Ukraine Watch: Key Rate hiked, inflation stabilizing

The NBU raised the key rate by 50 bp to 8.5%, in line with market expectations. Annual inflation in August was again 10.2%, monthly prices fell by 0.2%. Inflation corresponds to the NBU forecast, so the probability of key rate kept unchanged until the end of 2021 is high.

Chart 1 - Inflation and Key rate dynamics, %
NBU, RBI/Raiffeisen Research

The central bank raised interest rates and announced a rollback of anti-crisis monetary solutions from October

The NBU's decision to raise the discount rate was predicted by most analysts and was in line with the baseline forecast trajectory presented at the end of July. The inflation trend in July-August was in line with expectations and so far slightly above the 10th level. At the same time, core inflation even fell slightly from 7.3% to 7.2% y/y.

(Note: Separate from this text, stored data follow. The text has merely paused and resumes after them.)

(** The documented behaviour of Badger, in terms of the view: snapshot isolation, with the
    detection of conflicts on commit, when a key the transaction has read is not what it
    was. Values are assumed to be readable: an I/O error while a value is fetched is
    outside these laws. An iterator can be opened on a transaction that has not ended as long
    as the database is open; on a closed one Badger panics. *)
Class BadgerSpec `{BV : BadgerView} : Prop := {
  law_NewTransaction d w :
    let '(t, d') := db_NewTransaction w d in
    committed d' = committed d ∧ ¬ txn_made d t ∧ txn_made d' t ∧
    txn_info d' t = Some (mkView w (committed d) [] []) ∧ (∀ it, ¬ it_open d' t it) ∧
    elsewhere t d d';
  within_Get d t k : within t d (txn_Get t k d).2;
  law_Get d t i k : txn_info d t = Some i →
    let '((item, e), d') := txn_Get t k d in
    same_data d d' ∧ (txn_info d' t = Some i ∨ txn_info d' t = Some (add_read k i)) ∧
    ((e = ENil ∧ ∃ x, items_lookup k (view_pairs i) = Some x ∧ item_ValueCopy item d' = (Some x, ENil)) ∨
     (e ≠ ENil ∧ errors_Is e badger_ErrKeyNotFound = true ∧ items_lookup k (view_pairs i) = None) ∨
     (e ≠ ENil ∧ errors_Is e badger_ErrKeyNotFound = false)) ∧
    (tv_write i = true → errors_Is e badger_ErrKeyNotFound = true ∨ e = ENil →
     k ∈ (tv_pending i).*1 ∨ txn_info d' t = Some (add_read k i));
  within_Set d t k x : within t d (txn_Set t k x d).2;
  law_Set d t i k x : txn_info d t = Some i → tv_write i = true →
    let '(e, d') := txn_Set t k x d in
    txn_info d' t = Some (if is_nil e then add_write (k, Some x) i else i) ∧
    ∀ it, it_open d' t it → it_open d t it;
  within_Delete d t k : within t d (txn_Delete t k d).2;
  law_Delete d t i k : txn_info d t = Some i → tv_write i = true →
    let '(e, d') := txn_Delete t k d in
    txn_info d' t = Some (if is_nil e then add_write (k, None) i else i) ∧
    ∀ it, it_open d' t it → it_open d t it;

  within_NewIterator d t : within t d (txn_NewIterator t d).2;
  law_NewIterator d t i : txn_info d t = Some i →
    match txn_NewIterator t d with
    | (Some it, d') =>
        (∀ t', txn_info d' t' = txn_info d t') ∧ it_pairs d' it = view_pairs i ∧
        ∀ it', it_open d' t it' → it_open d t it' ∨ it' = it
    | (None, d') => db_open d = false ∧ same_db d d'
    end;
  law_Seek d it k :
    let d' := (it_Seek it k d).2 in
    same_db d d' ∧ it_pairs d' it = it_pairs d it ∧
    it_rest d' it = items_from k (it_pairs d it);
  spec_Valid d it p :
    it_ValidForPrefix it p d = match it_rest d it with x :: _ => HasPrefix x.1 p | [] => false end;
  spec_Item d it x l : it_rest d it = x :: l →
    item_Key (it_Item it d) d = x.1 ∧ item_Value (it_Item it d) d = (x.2, ENil);
  law_Next d it x l : it_rest d it = x :: l →
    let d' := (it_Next it d).2 in same_db d d' ∧ it_rest d' it = l;
  law_Close d it :
    let d' := (it_Close it d).2 in
    same_db d d' ∧ ∀ t, ¬ it_open d' t it;

  law_Discard d t : (∀ it, ¬ it_open d t it) →
    ∃ d', txn_Discard t d = (Some (), d') ∧ committed d' = committed d ∧
      (txn_made d t → txn_made d' t) ∧ (∀ it, ¬ it_open d' t it) ∧ elsewhere t d d';
  law_Commit d t i : txn_info d t = Some i → tv_write i = true → (∀ it, ¬ it_open d t it) →
    ∃ e d', txn_Commit t d = (Some e, d') ∧
      committed d' = (if is_nil e then apply_writes (tv_pending i) (committed d) else committed d) ∧
      (e = ENil → tv_pending i ≠ [] → ∀ k, k ∈ tv_reads i →
         items_lookup k (committed d) = items_lookup k (tv_base i)) ∧
      (txn_made d t → txn_made d' t) ∧ (∀ it, ¬ it_open d' t it) ∧ elsewhere t d d'
}.

(** *** The laws in terms of what a transaction sees *)

Section laws.
Context `{BS : BadgerSpec}.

Chart 2 - Monetary base, M3 and inflation
NBU, Ukrstat, RBI/Raiffeisen Research

At the same time, the risks of further price increases remain very significant, which keeps the possibility of a key rate hike on the agenda, but not in our base scenario. Food and energy prices on global markets, although slightly adjusted, remain very high. Additional nervousness is created by the continuing rise in natural gas prices in Europe.

The NBU continues to phase out its anti-crisis measures by announcing the end of long-term refinancing from October and reducing short-term refinancing loans from 90 to 30 days. The money supply growth rate remains relatively high. However, although it has declined in recent months due to the high base effect and the gradual winding down of anti-crisis liquidity support measures.

Inflation stayed again at the level of the previous month

The monthly inflation trend in August is entirely in line with the 2001-2019 average except for three years of high inflation (2008, 2014-2015). August is likely to be the only month in 2021 when prices have fallen. The main reasons for that were 1) seasonal decline in prices of vegetables (-18.3% m/m) and fruit (-5.0% m/m); and 2) appreciation of UAH, which lowered prices of clothes and shoes by 3% m/m.

Chart 3 - Monthly CPI index, % mom
SSSU, RBI/Raiffeisen Research

There is a chance that inflation in September will be even marginally below the regulator's forecast (11.2% yoy). For September to meet this target, monthly inflation would have to be 1.4%, slightly above the 2001-2020 average of 1.1%mom. Thus, the likelihood that the September data will again come as a negative surprise to the NBU and cause a further rate hike is low.